The results, he says, are portraits of the kind of frictions that we all experience with our relatives.
“We don’t have problems – I mean this is normal stuff going on, you know, it’s just not Leave it to Beaver.”
In both sets of pictures, the subjects often stare into the lens with dour expressions, something Hanasik causes the misconception that they are all angry or upset.
“The things that has probably been the most disappointing about this show is that everyone thinks (the people in the pictures) are depressed. And I’m like, you do not walk through life,” –he plasters on a fake smile – like that. We’re told to do that in pictures. And so, this is just life. This is what it looks like, or at least what I think it looks like.
The people in the pictures may not be depressed, but they are in many cases isolated, whether by the artist’s design or their own.
This could be a tell-tale sign of Hanasik’s self-professed love of photographers like Diane Arbus, but certainly the feeling of isolation is also a reflection of a certain truth – that we all live in our own heads.

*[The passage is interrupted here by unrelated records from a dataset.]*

(** * hyperliquid-node: the WebSocket proxy, its resolver and its log reader

    A shallow embedding of the Go packages [client], [proxy] and
    [hyperliquid] of hyperliquid-ws-proxy, followed by the properties the
    specification states about them.

    Conventions of the embedding
    - Go [int] and [int64] are [Z]; every arithmetic result is passed
      through [Go.wrap64].
    - A Go [string] or [[]byte] is a [string] (a sequence of bytes).
    - A Go [map] is a [gmap], a [map[K]bool] used as a set is a [gset]; the
      order in which [range] visits a map is unspecified in Go, so every
      function that ranges over a map takes the order as an argument
      ([proxy.range_order]).
    - A [*Client] is an address ([Go.ptr]); the objects live in a heap that
      is part of the state.
    - A buffered channel is its buffer, its capacity and its closed flag.
    - A function that can panic or park its goroutine returns a
      [Go.outcome].
    - Logging and the statistics counters have no effect on the state the
      properties talk about and are left out. *)

From Stdlib Require Import ZArith String Ascii List Lia DecimalString Sorted.
From stdpp Require Import gmap strings list fin_maps sets.

(** ** The Go run time *)

Module Go.

Definition ptr := nat.

(** Two's complement wrap-around of a 64-bit signed integer. *)
Definition int64_max : Z := 2 ^ 63 - 1.
Definition int64_min : Z := - 2 ^ 63.
Definition wrap64 (z : Z) : Z := ((z + 2 ^ 63) mod 2 ^ 64 - 2 ^ 63)%Z.
Definition add64 (a b : Z) : Z := wrap64 (a + b).
Definition sub64 (a b : Z) : Z := wrap64 (a - b).

(** [len(s)] *)
Definition len (s : string) : Z := Z.of_nat (String.length s).
Definition len_list {A} (l : list A) : Z := Z.of_nat (length l).

(** [strconv.Itoa] and the verb [%d] of [fmt.Sprintf]. *)
Definition Itoa (z : Z) : string := NilZero.string_of_int (Z.to_int z).

Definition newline : ascii := "010"%char.

(** [strings.Split(s, "\n")]: the pieces between the newlines; a string
    with n newlines has n+1 pieces, the last one possibly empty. *)
Fixpoint Split_lines (s : string) : list string :=
  match s with
  | EmptyString => [EmptyString]
  | String c rest =>
      match Split_lines rest with
      | [] => [String c EmptyString]
      | piece :: pieces =>
          if Ascii.eqb c newline then EmptyString :: piece :: pieces
          else String c piece :: pieces
      end
  end.

(** [strings.TrimSpace] removes the white space of Unicode
    ([unicode.IsSpace]) from both ends of a string, which it reads as
    UTF-8. White space is U+0009..U+000D, U+0020, U+0085, U+00A0, U+1680,
    U+2000..U+200A, U+2028, U+2029, U+202F, U+205F and U+3000. The first six
    are one byte each: *)
Definition isSpace (c : ascii) : bool :=
  let n := nat_of_ascii c in
  ((9 <=? n) && (n <=? 13))%nat || (n =? 32)%nat.

(** U+0085 and U+00A0 are the two bytes C2 85 and C2 A0: *)
Definition isSpace2 (a b : ascii) : bool :=
  let a := nat_of_ascii a in
  let b := nat_of_ascii b in
  ((a =? 194) && ((b =? 133) || (b =? 160)))%nat.
(** * FaceCraft: the glue code of the four face-detection scripts

    The repository consists of four Python scripts that call OpenCV,
    MediaPipe and matplotlib.  The detectors, rasterisers and file system
    are external; they appear here as the fields of one record ([Env]),
    and everything the scripts themselves do (path checks, early returns,
    loops over detections, NumPy slicing, copies and views, drawing calls,
    console output, exit status) is embedded on top of it. *)

From Stdlib Require Import ZArith List Ascii String Bool Lia Floats DecimalString.
From stdpp Require Import base list strings.
Import ListNotations.

Local Open Scope string_scope.
Local Open Scope list_scope.
Local Open Scope Z_scope.

(** ** Rasters *)

(** A colour pixel, in OpenCV's B, G, R order. *)
Definition Pixel : Type := Z * Z * Z.

(** The cells of a colour array, row by row. *)
Abbreviation Buffer := (list (list Pixel)).

Definition Point : Type := Z * Z.

(** A bounding box as the cascades and [cv2.boundingRect] return it. *)
Record Rect : Type := mkRect { rx : Z; ry : Z; rw : Z; rh : Z }.

(** A contour is the sequence of its points. *)
Definition Contour : Type := list Point.

(** A single-channel array; NumPy keeps the shape next to the cells. *)
Record Gray : Type := mkGray { gshape : Z * Z; gcells : list (list Z) }.

(** The memory of a run: the colour arrays a script keeps in a variable and
    writes to or slices (the image it loads or generates, and the copy it
    draws on), by address.  An array that is only read, such as a gray or
    RGB conversion handed on to a library, is kept as a value and has no
    address here, so the size of the memory says nothing about how many
    arrays NumPy or OpenCV allocate. *)
Abbreviation Store := (list Buffer).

No matter how or with whom we surround ourselves, there is always a longing for a deeper connection that often seems just beyond our reach.
In one particularly striking image in Family Matters 2, chorus member Steve Fazzio sits shirtless on the bed inside his RV, the narrow confines of the kitchen compartments in the foreground creating a claustrophobic tunnel of separation from the viewer.
In another from Family Matters 1, labeled “Ellen at her Birthday,” Nana sits decked out in party dress, seemingly alone as the rest of the family chat and goes about their business without her.
Although taken primarily with a large format camera, most of the images have a softness about them, muted colors, and a slight dust of imperfect exposure that , in this case, seems to add to their air of everydayness.
“I don’t really consider myself a real artist,” explains Hanasik. “I’m not too particularly interested in it. I’m more interested in sociology and psychology than I am in anything else.”
Hanasik continues to explore both in what will become Family Matters 3, a documentation of his unconventional relationship with his best friend. And he has begun work on project that touches on questions of sexuality in the military.